## Problem statement
Show every line of the data that contains the string "negb".

## Dataset entries
(* ===== verification/ApiGrants.v ===== *)
(** * ApiGrants: the temporary access grants the API records

    [services/api/src/routers/temporary_access.py]: the durable record that
    access to a deployed bot was handed out, and the only way to close it. *)

From S2P Require Import Prelude Vocabulary Contracts Db Api ApiRuns.

(** ** Requests ([shared/contracts/dto/temporary_access.py]) *)

(** [REVOKE_CONFIRMATION_WINDOW], [REVOKE_CONFIRMATION_READINGS]. *)
Definition REVOKE_CONFIRMATION_WINDOW : Z := 10 * MINUTE.
Definition REVOKE_CONFIRMATION_READINGS : Z := 2.

(** [LIVE_TEMPORARY_ACCESS_STATUSES]. *)
Definition LIVE_TEMPORARY_ACCESS_STATUSES : list TemporaryAccessStatus.t :=
  [TemporaryAccessStatus.GRANTING; TemporaryAccessStatus.GRANTED;
   TemporaryAccessStatus.REVOKING; TemporaryAccessStatus.REVOKE_FAILED].

Record GrantCreate := mkGrantCreate {
  gc_id : string;
  gc_project_id : string;
  gc_env_key : string;
  gc_subject : string;
  gc_head_sha : string;
  gc_qa_run_id : string;
  gc_grant_run_id : string;
  gc_qa_message : QAMessage;
}.

(** What building a [TemporaryAccessGrantCreate] gives: [CommitSha] normalises the
    commit, [Field(min_length=1)] refuses what is missing. *)
Definition GrantCreate_validated (g : GrantCreate) : res GrantCreate :=
  match CommitSha g.(gc_head_sha) with
  | Some sha =>
      if forallb (λ s, bool_decide (s ≠ ""))
           [g.(gc_id); g.(gc_env_key); g.(gc_subject); g.(gc_qa_run_id); g.(gc_grant_run_id)]
      then Ok (mkGrantCreate g.(gc_id) g.(gc_project_id) g.(gc_env_key) g.(gc_subject) sha
                 g.(gc_qa_run_id) g.(gc_grant_run_id) g.(gc_qa_message))
      else Exc ValidationError
  | None => Exc ValidationError
  end.

(** [TemporaryAccessGrantUpdate], dumped with [exclude_unset]. *)
Record GrantUpdate := mkGrantUpdate {
  gu_status : option (option TemporaryAccessStatus.t);
  gu_grant_run_id : option (option string);
  gu_qa_dispatched : option (option bool);
  gu_revoke_reason : option (option TemporaryAccessRevokeReason.t);
  gu_revoke_run_id : option (option string);
  gu_revoke_attempts : option (option Z);
  gu_escalated : option (option bool);
  gu_last_error : option (option string);
}.
#[export] Instance GrantUpdate_rebuild : Rebuild GrantUpdate := λ r,
  mkGrantUpdate (gu_status r) (gu_grant_run_id r) (gu_qa_dispatched r) (gu_revoke_reason r)
    (gu_revoke_run_id r) (gu_revoke_attempts r) (gu_escalated r) (gu_last_error r).
Definition no_grant_update : GrantUpdate := mkGrantUpdate None None None None None None None None.

(** [_revoked_is_not_a_field_to_set]: the schema refuses REVOKED. *)
Definition revoked_is_not_a_field_to_set (u : GrantUpdate) : bool :=
  negb (bool_decide (u.(gu_status) = Some (Some TemporaryAccessStatus.REVOKED))).

Record Observation := mkObservation {
  ob_observation_id : string;
  ob_application_id : Z;
  ob_server_handle : string;
  ob_service_slug : string;
  ob_env_key : string;
  ob_present : bool;
  ob_containers : Z;
}.

(** [TemporaryAccessObservation]: something was running when it was read. *)
Definition Observation_valid (o : Observation) : bool :=
  forallb (λ s, bool_decide (s ≠ ""))
    [o.(ob_observation_id); o.(ob_server_handle); o.(ob_service_slug); o.(ob_env_key)] &&
  (1 <=? o.(ob_containers)).

Record Escalation := mkEscalation {
  es_error : string;
  es_run_error_message : string;
  es_run_result : QARunResult;
}.

(** [TemporaryAccessGrantDTO._revoked_grant_carries_its_evidence]. *)
Definition revoked_grant_carries_its_evidence (g : Grant) : bool :=
  negb (bool_decide (g.(g_status) = value TemporaryAccessStatus.REVOKED)) ||
  (bool_decide (is_Some g.(g_revoked_at)) && bool_decide (is_Some g.(g_revoke_reason)) &&
   bool_decide (is_Some g.(g_observation_id))).

(** ** Endpoints *)

(** [_load]. *)
Definition load_grant (grant_id : string) : M Database Grant :=
  row ← gets (λ db, db.(grants) !! grant_id);
  some_or NOT_FOUND row.

Definition is_revoked (g : Grant) : bool :=
  bool_decide (g.(g_status) = value TemporaryAccessStatus.REVOKED).

(** The grants holding the slot [(project, env_key)]. *)
Definition slot_holders (project_id env_key : string) (db : Database) : list Grant :=
  filter (λ g, g.(g_project_id) = project_id ∧ g.(g_env_key) = env_key ∧ is_revoked g = false)
    (map_to_list db.(grants)).*2.

(** [scalar_one_or_none()]: more than one row is an error. *)
Definition scalar_one_or_none {A} (rows : list A) : M Database (option A) :=
  match rows with
  | [] => mret None
  | [row] => mret (Some row)
  | _ => raise RuntimeError
  end.

(** The foreign keys and the partial unique index of the table. *)
Definition grant_accepted (g : Grant) (db : Database) : bool :=
  bool_decide (is_Some (db.(projects) !! g.(g_project_id))) &&
  bool_decide (is_Some (db.(runs) !! g.(g_qa_run_id))) &&
  (is_revoked g ||
   forallb (λ h, bool_decide (h.(g_id) = g.(g_id))) (slot_holders g.(g_project_id) g.(g_env_key) db)).

Definition create_grant (now : Z) (c : caller) (grant_in : GrantCreate) : M Database Grant :=
  require_internal_or_admin c;;
  existing ← gets (λ db, db.(grants) !! grant_in.(gc_id));
  match existing with
  | Some grant => mret grant
  | None =>
      live ← gets (slot_holders grant_in.(gc_project_id) grant_in.(gc_env_key));
      held ← scalar_one_or_none live;
      guard_not (bool_decide (is_Some (g_id <$> held))) CONFLICT;;
      let grant := mkGrant grant_in.(gc_id) grant_in.(gc_project_id) grant_in.(gc_env_key)
        grant_in.(gc_subject) grant_in.(gc_head_sha) grant_in.(gc_qa_run_id)
        grant_in.(gc_grant_run_id) grant_in.(gc_qa_message)
        (value TemporaryAccessStatus.GRANTING) now None None None None 0 None None None None None 0
        None in
      ok ← gets (grant_accepted grant);
      guard_not (negb ok) IntegrityError;;
      modify (put_grant grant);;
      mret grant
  end.

(** [list_grants] and [_slot_due_for_audit]. *)
Record GrantFilters := mkGrantFilters {
  gf_project_id : option string;
  gf_qa_run_id : option string;
  gf_status : list TemporaryAccessStatus.t;
  gf_live : bool;
  gf_revoked_after : option Z;
  gf_slot_audit_before : option Z;
}.

Definition slot_due_for_audit (read_before : Z) (all : list Grant) (g : Grant) : bool :=
  is_revoked g &&
  match g.(g_observed_at) with Some t => t <? read_before | None => true end &&
  negb (existsb (λ n, bool_decide (n.(g_project_id) = g.(g_project_id)) &&
                      bool_decide (n.(g_env_key) = g.(g_env_key)) &&
                      (g.(g_granted_at) <? n.(g_granted_at))) all).

Definition grant_where (f : GrantFilters) (all : list Grant) (g : Grant) : bool :=
  match f.(gf_project_id) with Some p => bool_decide (g.(g_project_id) = p) | None => true end &&
  match f.(gf_qa_run_id) with Some r => bool_decide (g.(g_qa_run_id) = r) | None => true end &&
  match f.(gf_status) with
  | [] => true
  | l => bool_decide (g.(g_status) ∈ (value <$> l))
  end &&
  (negb f.(gf_live) ||
   bool_decide (g.(g_status) ∈ (value <$> LIVE_TEMPORARY_ACCESS_STATUSES)) ||
   match f.(gf_revoked_after), g.(g_revoked_at) with
   | Some t, Some at_ => is_revoked g && (t <=? at_)
   | _, _ => false
   end ||
   match f.(gf_slot_audit_before) with Some t => slot_due_for_audit t all g | None => false end).

Definition list_grants (c : caller) (f : GrantFilters) : M Database (list Grant) :=
  require_internal_or_admin c;;
  gets (λ db, let all := (map_to_list db.(grants)).*2 in
    select all (grant_where f all) (λ a b, b.(g_granted_at) <=? a.(g_granted_at))).

Definition get_grant (c : caller) (grant_id : string) : M Database Grant :=
  require_internal_or_admin c;;
  load_grant grant_id.

(** [if x is None: x = now]. *)
Definition stamp_once (now : Z) (x : option Z) : option Z :=
  match x with Some t => Some t | None => Some now end.

Definition escalate_grant (now : Z) (c : caller) (grant_id : string) (escalation : Escalation)
    : M Database Grant :=
  require_internal_or_admin c;;
  transaction (
    grant ← load_grant grant_id;
    guard_not (is_revoked grant) CONFLICT;;
    run ← gets (λ db, db.(runs) !! grant.(g_qa_run_id));
    (match run with
     | Some run =>
         if is_terminal run.(r_status) then mret tt
         else modify (put_run (record_first_terminal_completion now
                (run <| r_status := value RunStatus.FAILED |>
                     <| r_error_message := Some escalation.(es_run_error_message) |>
                     <| r_result := Some (QAResult escalation.(es_run_result)) |>)))
     | None => mret tt
     end);;
    let grant' := grant <| g_status := value TemporaryAccessStatus.REVOKE_FAILED |>
                        <| g_last_error := Some escalation.(es_error) |>
                        <| g_escalated_at ::= stamp_once now |> in
    modify (put_grant grant');;
    mret grant').

(** [_read_a_closed_grant], on the grant already stamped with the reading. *)
Definition read_a_closed_grant (now : Z) (error : string) (grant : Grant) (o : Observation)
    : M Database Grant :=
  if negb o.(ob_present) then
    let grant' := grant <| g_slot_clear_readings ::= Z.succ |> in
    modify (put_grant grant');;
    mret grant'
  else
    live ← gets (slot_holders grant.(g_project_id) grant.(g_env_key));
    owner ← scalar_one_or_none live;
    let grant' :=
      match owner with
      | None =>
          grant <| g_status := value TemporaryAccessStatus.REVOKING |>
                <| g_revoke_reason := Some (value TemporaryAccessRevokeReason.OBSERVED_AFTER_REVOKE) |>
                <| g_revoked_at := None |>
                <| g_reopened_at := Some now |>
                <| g_revoke_attempts := 0 |>
                <| g_slot_clear_since := None |>
                <| g_slot_clear_readings := 0 |>
                <| g_last_error := Some error |>
      | Some _ => grant
      end in
    modify (put_grant grant');;
    mret grant'.

(** The streak of clear readings, and when it confirms that the slot is empty. *)
Definition count_clear_reading (now : Z) (grant : Grant) : Grant :=
  match grant.(g_slot_clear_since) with
  | None => grant <| g_slot_clear_since := Some now |> <| g_slot_clear_readings := 1 |>
  | Some _ => grant <| g_slot_clear_readings ::= Z.succ |>
  end.

Definition confirmed (now : Z) (grant : Grant) : bool :=
  match grant.(g_slot_clear_since) with
  | Some since => (REVOKE_CONFIRMATION_READINGS <=? grant.(g_slot_clear_readings)) &&
                  (REVOKE_CONFIRMATION_WINDOW <=? now - since)
  | None => false
  end.

(** [record_observation].  [error] is the text of [last_error]. *)
Definition record_observation (now : Z) (c : caller) (error grant_id : string) (o : Observation)
    : M Database Grant :=
  require_internal_or_admin c;;
  transaction (
    grant ← load_grant grant_id;
    guard_not (negb (bool_decide (o.(ob_env_key) = grant.(g_env_key)))) UNPROCESSABLE;;
    guard_not (negb (bool_decide (o.(ob_application_id) = grant.(g_qa_message).(qm_application_id))))
      UNPROCESSABLE;;
    guard_not (negb (bool_decide (grant.(g_status) = value TemporaryAccessStatus.REVOKING) ||
                     is_revoked grant)) CONFLICT;;
    if bool_decide (grant.(g_observation_id) = Some o.(ob_observation_id)) then mret grant
    else
      let grant := grant <| g_observation_id := Some o.(ob_observation_id) |>
                         <| g_observed_at := Some now |> in
      if is_revoked grant then read_a_closed_grant now error grant o
      else if o.(ob_present) then
        let grant := grant <| g_slot_clear_since := None |> <| g_slot_clear_readings := 0 |> in
        modify (put_grant grant);;
        mret grant
      else
        let grant := count_clear_reading now grant in
        if confirmed now grant then
          guard_not (bool_decide (grant.(g_revoke_reason) = None)) UNPROCESSABLE;;
          let grant := grant <| g_status := value TemporaryAccessStatus.REVOKED |>
                             <| g_revoked_at := Some now |> in
          modify (put_grant grant);;
          mret grant
        else
          modify (put_grant grant);;
          mret grant).

(** [setattr(grant, key, value)] of the remaining fields; [None] where the column
    is NOT NULL. *)
Definition set_grant_fields (g : Grant) (u : GrantUpdate) : option Grant :=
  g ← (match u.(gu_grant_run_id) with
       | Some v => x ← v; Some (g <| g_grant_run_id := x |>) | None => Some g end);
  g ← (match u.(gu_revoke_attempts) with
       | Some v => x ← v; Some (g <| g_revoke_attempts := x |>) | None => Some g end);
  let g := match u.(gu_revoke_reason) with
           | Some v => g <| g_revoke_reason := value <$> v |> | None => g end in
  let g := match u.(gu_revoke_run_id) with Some v => g <| g_revoke_run_id := v |> | None => g end in
  let g := match u.(gu_last_error) with Some v => g <| g_last_error := v |> | None => g end in
  Some g.

(** Both moments are stamped once. *)
Definition stamp_moments (now : Z) (grant : Grant) (u : GrantUpdate) : Grant :=
  let grant := match u.(gu_qa_dispatched) with
               | Some (Some true) => grant <| g_qa_dispatched_at ::= stamp_once now |>
               | _ => grant end in
  match u.(gu_escalated) with
  | Some (Some true) => grant <| g_escalated_at ::= stamp_once now |>
  | _ => grant
  end.

Definition update_grant (now : Z) (c : caller) (grant_id : string) (u : GrantUpdate)
    : M Database Grant :=
  guard_not (negb (revoked_is_not_a_field_to_set u)) UNPROCESSABLE;;
  require_internal_or_admin c;;
  transaction (
    grant ← load_grant grant_id;
    guard_not (is_revoked grant) CONFLICT;;
    grant ← some_or IntegrityError (set_grant_fields (stamp_moments now grant u) u);
    let grant := match u.(gu_status) with
                 | Some (Some s) => grant <| g_status := value s |> | _ => grant end in
    modify (put_grant grant);;
    mret grant).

## Exercise output
  negb (bool_decide (u.(gu_status) = Some (Some TemporaryAccessStatus.REVOKED))).
  negb (bool_decide (g.(g_status) = value TemporaryAccessStatus.REVOKED)) ||
      guard_not (negb ok) IntegrityError;;
  negb (existsb (λ n, bool_decide (n.(g_project_id) = g.(g_project_id)) &&
  (negb f.(gf_live) ||
  if negb o.(ob_present) then
    guard_not (negb (bool_decide (o.(ob_env_key) = grant.(g_env_key)))) UNPROCESSABLE;;
    guard_not (negb (bool_decide (o.(ob_application_id) = grant.(g_qa_message).(qm_application_id))))
    guard_not (negb (bool_decide (grant.(g_status) = value TemporaryAccessStatus.REVOKING) ||
  guard_not (negb (revoked_is_not_a_field_to_set u)) UNPROCESSABLE;;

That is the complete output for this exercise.